María Alejandra Luna
Odio el invierno. Es signo de varios asuntos que me perturban. En Argentina arranca un día después de mi cumpleaños. Hace mucho frío. Es un frío húmedo que me cala la piel, la carne, los huesos, y me enferma. No me gusta enfermarme, así que tengo un buen motivo para mi aversión. Pero no es el único. La oscuridad desde mi cama, protegida por mis paredes y mis puertas, es hermosa. La oscuridad a las 6:40 am, hora a la que tengo que estar temblando mientras espero el 63, es tenebrosa. A veces no distingo si tiemblo de frío o de miedo.
La pesadilla -¿de qué pesadilla hablo?- no termina cuando subo al coche. Hay poquísima gente que viaja conmigo. Prefiero mantener guardado el celular. Entonces, saco un libro de la mochila y me pongo a leer. Leo que en las provincias de mi país hay muchísimos femicidios sin resolver. Me acuerdo de los videos de Damián Kuc en los cuales aborda varios de esos casos. Me recorre un escalofrío espantoso y severo. El libro se enmarca dentro del non fiction y es muy potente. Corroe por identificación y por deseo de no ser nunca un nombre que protagonice una búsqueda desesperada o una marcha que suplica justicia.

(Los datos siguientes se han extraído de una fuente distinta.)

(** The counters say how many tasks each list holds, how many continuations
    hang off them, and their sum, modulo the counters' width. *)
Definition accounts (s : sched) : Prop :=
  let R := ready_head s in let T := timer_head s in let U := running_head s in
  waiting (stats s) = wrap 32 (len R) /\
  running (stats s) = wrap 32 (len U) /\
  sleeping (stats s) = wrap 32 (len T) /\
  linked (stats s) = wrap 32 (links R + links T + links U) /\
  total (stats s) = wrap 32 (len R + len T + len U + (links R + links T + links U)).

Record sched_ok (s : sched) : Prop := {
  ok_ready : StronglySorted (key_le t_priority) (ready_head s);
  ok_timer : StronglySorted (key_le t_sleep_until) (timer_head s);
  ok_counts : accounts s
}.

Lemma u32_add_wrap a b : u32_add (wrap 32 a) b = wrap 32 (a + b).
Proof. unfold u32_add, wrap. by rewrite Z.add_mod_idemp_l. Qed.

Lemma links_insert key t q : links (insert_by key t q) = tail_len t + links q.
Proof. by rewrite insert_by_perm. Qed.

Lemma len_insert key t q : len (insert_by key t q) = 1 + len q.
Proof. by rewrite insert_by_perm, len_cons. Qed.

Lemma unlink_counts h q t :
  find_id h q = Some t ->
  len (unlink_or_keep h q) = len q - 1 /\ links (unlink_or_keep h q) = links q - tail_len t.
Proof.
  intros Hf. unfold unlink_or_keep. pose proof (list_unlink_spec h q) as H.
  destruct (list_unlink h q) as [q'|]; [|destruct H; congruence].
  destruct H as (a & t' & b & -> & -> & H1 & H2).
  assert (t' = t) as -> by congruence.
  rewrite !len_app, !links_app, len_cons. simpl. lia.
Qed.

Lemma unlink_sorted key h q :
  StronglySorted (key_le key) q -> StronglySorted (key_le key) (unlink_or_keep h q).
Proof.
  intros Hs. unfold unlink_or_keep. pose proof (list_unlink_spec h q) as H.
  destruct (list_unlink h q) as [q'|]; [|done].
  destruct H as (a & t' & b & -> & -> & _). by eapply sorted_unlink.
Qed.

Lemma flag_cancelled_counts h q :
  len (flag_cancelled h q) = len q /\ links (flag_cancelled h q) = links q.
Proof.
  induction q as [|t q IH]; simpl; [done|]. destruct (t_id t =? h); simpl.
  - rewrite !len_cons. split; [lia|]. destruct t. done.
  - rewrite !len_cons. lia.
Qed.

Lemma set_state_tail st t : tail_len (set_state st t) = tail_len t.
Proof. by destruct t. Qed.
Lemma set_sleep_tail w t : tail_len (set_sleep w t) = tail_len t.
Proof. by destruct t. Qed.
Lemma set_run_tail a b t : tail_len (set_run a b t) = tail_len t.
Proof. by destruct t. Qed.
Lemma set_link_none_tail t : tail_len (set_link None t) = 0.
Proof. by destruct t. Qed.

(** ** Each operation preserves the invariant *)

Lemma timer_promote_loop_spec now timer ready st timer' ready' st' :
  StronglySorted (key_le t_sleep_until) timer ->
  timer_promote_loop now timer ready st = (timer', ready', st') ->
  exists due, timer = due ++ timer' /\
    Forall (fun t => t_sleep_until t <= now) due /\
    Forall (fun t => now < t_sleep_until t) timer' /\
    ready' ≡ₚ map (set_state TASK_WAITING) due ++ ready /\
    (StronglySorted (key_le t_priority) ready -> StronglySorted (key_le t_priority) ready') /\
    (forall n m, waiting st = wrap 32 n -> sleeping st = wrap 32 m ->
      waiting st' = wrap 32 (n + len due) /\ sleeping st' = wrap 32 (m - len due)) /\
    (forall n, (running st = wrap 32 n -> running st' = wrap 32 n) /\
               (linked st = wrap 32 n -> linked st' = wrap 32 n) /\
               (total st = wrap 32 n -> total st' = wrap 32 n)).
Proof.
  intros Hs. revert ready st. induction timer as [|t timer IH]; intros ready st; cbn [timer_promote_loop].
  { intros [= <- <- <-]. exists []. rewrite app_nil_r. split_and!; auto.
    intros n m -> ->. unfold len. simpl. rewrite Z.add_0_r, Z.sub_0_r. done. }
  destruct (t_sleep_until t <=? now) eqn:E; breflect.
  2:{ intros [= <- <- <-]. exists []. split_and!; auto.
      - apply (sorted_after t_sleep_until); done.
      - intros n m -> ->. unfold len. simpl. rewrite Z.add_0_r, Z.sub_0_r. done. }
  intros H. inversion Hs as [|? ? Hs' _]; subst.
  destruct (IH Hs' _ _ H) as (due & -> & H1 & H2 & H3 & H4 & H5 & H6).
  exists (t :: due). split_and!; auto.
  - rewrite H3. unfold ready_insert. rewrite insert_by_perm. simpl.
    by rewrite <- Permutation_middle.
  - intros Hr. apply H4. by apply insert_by_sorted.
  - intros n m Hn Hm. rewrite len_cons.
    destruct (H5 (n + 1) (m - 1)) as [-> ->]; cbn; rewrite ?Hn, ?Hm, ?u32_add_wrap;  [done..|].
    split; f_equal; lia.
  - intros n. destruct (H6 n) as (A & B & C). cbn in A, B, C.
    split_and!; intros Hn; [apply A|apply B|apply C]; by rewrite Hn, u32_add_wrap, Z.add_0_r.
Qed.

Lemma links_set_state st q : links (map (set_state st) q) = links q.
Proof. induction q as [|t q IH]; simpl; [done|]. by rewrite set_state_tail, IH. Qed.

Lemma timer_promote_ok now s : sched_ok s -> sched_ok (timer_promote now s).
Proof.
  intros [Hr Ht Hc]. unfold timer_promote.
  destruct (timer_promote_loop _ _ _ _) as [[timer ready] st] eqn:E.
  destruct (timer_promote_loop_spec _ _ _ _ _ _ _ Ht E) as (due & Eq & H1 & H2 & H3 & H4 & H5 & H6).
  unfold accounts in Hc. cbn zeta in Hc. destruct Hc as (C1 & C2 & C3 & C4 & C5).
  split; cbn [ready_head timer_head running_head stats].
  - auto.
  - rewrite Eq in Ht. by eapply sorted_suffix.
  - unfold accounts. cbn [ready_head timer_head running_head stats].
    assert (L : len ready = len due + len (ready_head s))
      by (rewrite H3, len_app; unfold len; by rewrite length_map).
    assert (K : links ready = links due + links (ready_head s))
      by (rewrite H3, links_app, links_set_state; done).
    rewrite L, K. rewrite Eq in C3, C4, C5. rewrite len_app in C3, C5. rewrite links_app in C4, C5.
    destruct (H5 _ _ C1 C3) as [-> ->].
    rewrite (proj1 (H6 _) C2), (proj1 (proj2 (H6 _)) C4), (proj2 (proj2 (H6 _)) C5).
    split_and!; f_equal; lia.
Qed.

Selva Almada, además, añade anécdotas personales de cuando era estudiante. No es una chica muerta, obviamente. Pero a todes nos pasa que cada vez que salimos metemos en los bolsillos las llaves, la SUBE y la sensación de que quizá no volveremos. Y es que cualquier escenario puede convertirse, desde nuestra perspectiva, en la temida escena del crimen. Almada cuenta, por ejemplo, esas ocasiones en que una compañera y ella «hicieron dedo». Hacer dedo a estas alturas equivale a que no te vean la jeta nunca más. Ellas volvieron, pero a costa de acosos y abusos. Miro a mi alrededor y me doy cuenta de que en este colectivo soy la única pasajera. Ahora sí saco el celular.
«¿Por qué grita esa mujer?», se preguntaba Susana Thénon. ¿Alguien habrá respondido? Las obviedades no se dicen y yo creo que deberíamos repetirlas hasta el cansancio. El poema no se achica: muestra, recoge el contraste entre la belleza incuestionable del mundo y ese grito que parece desubicado. A nosotres nos desubican. Las calles hermosas e icónicas se cierran hostiles ante nuestros pasos. Les que suelen ser más coquetes ya no usan tacones porque es más fácil correr y defenderse en zapatillas. A nosotres nos desubican. Por eso gritamos hasta que secuestran o matan al grito. Si fuera una cuestión de cuerdas vocales, seguiríamos gritando aunque sangren. Todes gritan en las películas de terror. ¿No es obvio, acaso? Y hay que decirlo más.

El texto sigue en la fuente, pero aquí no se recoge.